Segment Start: Records

Lemma shared_rate_bounded_witness :
  slots_of 1 (Shared Global) (history 10 10 sample_ops throughput_default).1
    = [(0, 100000000); (100000000, 100000000); (200000000, 100000000)]
  /\ (Z.of_nat (length (filter (in_window 0 150000000)
        (slots_of 1 (Shared Global) (history 10 10 sample_ops throughput_default).1))) - 1)
      * 100000000 < 150000000.
Proof.
  split; [vm_compute; reflexivity|].
  apply (shared_rate_bounded 10 10 throughput_default sample_ops 1 Global 100000000 0 150000000).
  - by exists 100.
  - lia.
  - lia.
  - unfold sample_ops. each_by_vm.
Defined.

(** A user's own slots, in the modes that pace each user, never overlap while nobody cancels the
    user: in any history each granted moment lies at least the effective period of every earlier
    grant after it, the period being the requested one times the number of active users, rounded to
    a millisecond. *)
Theorem user_grants_spaced mp ms s ops g p q :
  (1000000 | q) -> 0 < q -> Forall (fun op => cancels (User p) op = false) ops ->
  Forall (fun op => asks (User p) q op = true) ops ->
  StronglySorted after (slots_of g (User p) (history mp ms ops s).1)
  /\ Forall (fun a => q <= snd a) (slots_of g (User p) (history mp ms ops s).1).
Proof.
  intros Hd Hq Hc Ha. pose proof (history_periods mp ms g (User p) q ops Hd Hq s Ha) as Hp.
  split; [|done]. eapply paced_sorted; [|by apply history_paced].
  eapply Forall_impl; [exact Hp|]. simpl. lia.
Qed.

Lemma user_grants_spaced_witness :
  let p := participant_of (sample_request AllActiveThreads "u1" 7) Global in
  slots_of 1 (User p) (history 10 10 sample_ops throughput_default).1
    = [(7, 200000000); (200000007, 100000000)]
  /\ StronglySorted after (slots_of 1 (User p) (history 10 10 sample_ops throughput_default).1)
  /\ Forall (fun a => 100000000 <= snd a)
       (slots_of 1 (User p) (history 10 10 sample_ops throughput_default).1).
Proof.
  intros p. split; [vm_compute; reflexivity|].
  apply (user_grants_spaced 10 10 throughput_default sample_ops 1 p 100000000).
  - by exists 100.
  - lia.
  - unfold sample_ops. each_by_vm.
  - unfold sample_ops. each_by_vm.
Defined.

Lemma history_ok mp ms ops : 0 <= mp -> 0 <= ms -> forall s,
  throughput_ok mp ms s -> throughput_ok mp ms (history mp ms ops s).2.
Proof.
  intros Hmp Hms. induction ops as [|op ops IH]; intros s Hok; [done|]. simpl.
  pose proof (throughput_step_ok mp ms op s Hmp Hms Hok) as H1.
  destruct (throughput_step mp ms op s) as [o s1]. specialize (IH s1 H1).
  by destruct (history mp ms ops s1).
Qed.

Segment End: Records

Work item: Copy each line from the data above that includes "reflexivity".

Output of the task:
  split; [vm_compute; reflexivity|].
  intros p. split; [vm_compute; reflexivity|].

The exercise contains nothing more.